Collected data:
######
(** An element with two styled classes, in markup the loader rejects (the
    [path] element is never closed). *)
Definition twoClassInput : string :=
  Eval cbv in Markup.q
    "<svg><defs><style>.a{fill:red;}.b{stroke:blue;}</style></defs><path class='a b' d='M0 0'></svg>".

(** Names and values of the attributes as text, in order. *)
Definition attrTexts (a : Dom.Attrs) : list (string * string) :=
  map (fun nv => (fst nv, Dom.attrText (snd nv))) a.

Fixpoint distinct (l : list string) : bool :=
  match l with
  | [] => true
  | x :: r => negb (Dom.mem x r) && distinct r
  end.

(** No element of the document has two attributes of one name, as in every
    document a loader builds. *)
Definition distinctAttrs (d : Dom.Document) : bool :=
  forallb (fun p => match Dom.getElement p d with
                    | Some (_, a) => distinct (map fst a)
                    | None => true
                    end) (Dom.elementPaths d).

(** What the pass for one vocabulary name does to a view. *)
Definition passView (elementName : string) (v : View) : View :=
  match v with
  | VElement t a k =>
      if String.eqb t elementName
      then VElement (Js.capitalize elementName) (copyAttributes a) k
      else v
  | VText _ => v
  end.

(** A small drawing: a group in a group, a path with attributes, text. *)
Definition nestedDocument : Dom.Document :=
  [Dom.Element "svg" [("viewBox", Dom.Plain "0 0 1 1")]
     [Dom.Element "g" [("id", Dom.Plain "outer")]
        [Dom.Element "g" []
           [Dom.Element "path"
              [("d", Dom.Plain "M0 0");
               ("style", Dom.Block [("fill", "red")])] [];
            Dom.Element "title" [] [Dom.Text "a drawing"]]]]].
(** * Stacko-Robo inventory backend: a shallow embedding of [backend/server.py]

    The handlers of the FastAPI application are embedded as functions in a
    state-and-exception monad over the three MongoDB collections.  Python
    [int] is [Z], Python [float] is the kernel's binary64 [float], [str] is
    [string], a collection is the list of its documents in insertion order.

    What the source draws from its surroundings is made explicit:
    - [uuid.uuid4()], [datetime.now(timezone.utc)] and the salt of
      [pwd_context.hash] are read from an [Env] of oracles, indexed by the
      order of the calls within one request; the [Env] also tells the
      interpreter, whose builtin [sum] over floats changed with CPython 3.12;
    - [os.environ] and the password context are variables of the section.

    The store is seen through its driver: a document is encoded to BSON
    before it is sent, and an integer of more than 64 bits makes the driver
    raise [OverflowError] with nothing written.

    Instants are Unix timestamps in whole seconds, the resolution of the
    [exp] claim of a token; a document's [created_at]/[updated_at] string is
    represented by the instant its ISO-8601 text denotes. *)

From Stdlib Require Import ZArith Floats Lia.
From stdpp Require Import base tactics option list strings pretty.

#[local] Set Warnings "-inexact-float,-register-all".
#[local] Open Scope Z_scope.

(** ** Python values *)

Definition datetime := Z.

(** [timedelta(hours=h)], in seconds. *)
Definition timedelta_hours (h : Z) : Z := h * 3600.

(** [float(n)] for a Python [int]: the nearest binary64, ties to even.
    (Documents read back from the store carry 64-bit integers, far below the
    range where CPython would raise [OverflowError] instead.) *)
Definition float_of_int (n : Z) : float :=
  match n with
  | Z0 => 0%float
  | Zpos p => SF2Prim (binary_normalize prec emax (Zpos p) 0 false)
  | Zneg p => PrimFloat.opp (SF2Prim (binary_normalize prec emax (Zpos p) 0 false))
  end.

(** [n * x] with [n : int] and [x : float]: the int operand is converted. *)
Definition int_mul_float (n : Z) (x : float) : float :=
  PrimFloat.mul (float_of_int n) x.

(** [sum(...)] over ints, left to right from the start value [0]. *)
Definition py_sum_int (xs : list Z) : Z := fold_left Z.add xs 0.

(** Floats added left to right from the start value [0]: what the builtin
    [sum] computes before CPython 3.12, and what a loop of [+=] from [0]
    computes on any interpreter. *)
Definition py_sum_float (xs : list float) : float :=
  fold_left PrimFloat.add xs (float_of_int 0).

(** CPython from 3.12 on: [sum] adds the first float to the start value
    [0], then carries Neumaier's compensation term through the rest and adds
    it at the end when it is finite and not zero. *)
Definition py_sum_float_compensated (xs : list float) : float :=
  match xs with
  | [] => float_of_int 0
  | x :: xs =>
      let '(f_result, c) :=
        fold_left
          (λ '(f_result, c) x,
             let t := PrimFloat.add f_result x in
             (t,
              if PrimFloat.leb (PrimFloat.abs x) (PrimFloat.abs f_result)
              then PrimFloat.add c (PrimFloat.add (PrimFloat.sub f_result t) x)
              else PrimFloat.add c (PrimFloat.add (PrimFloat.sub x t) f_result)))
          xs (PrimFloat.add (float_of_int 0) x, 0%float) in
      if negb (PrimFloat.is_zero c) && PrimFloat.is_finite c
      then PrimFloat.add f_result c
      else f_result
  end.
######
Find how many lines in the entries above use the word "seconds". Write the number alone.

## ANSWER SECTION:
2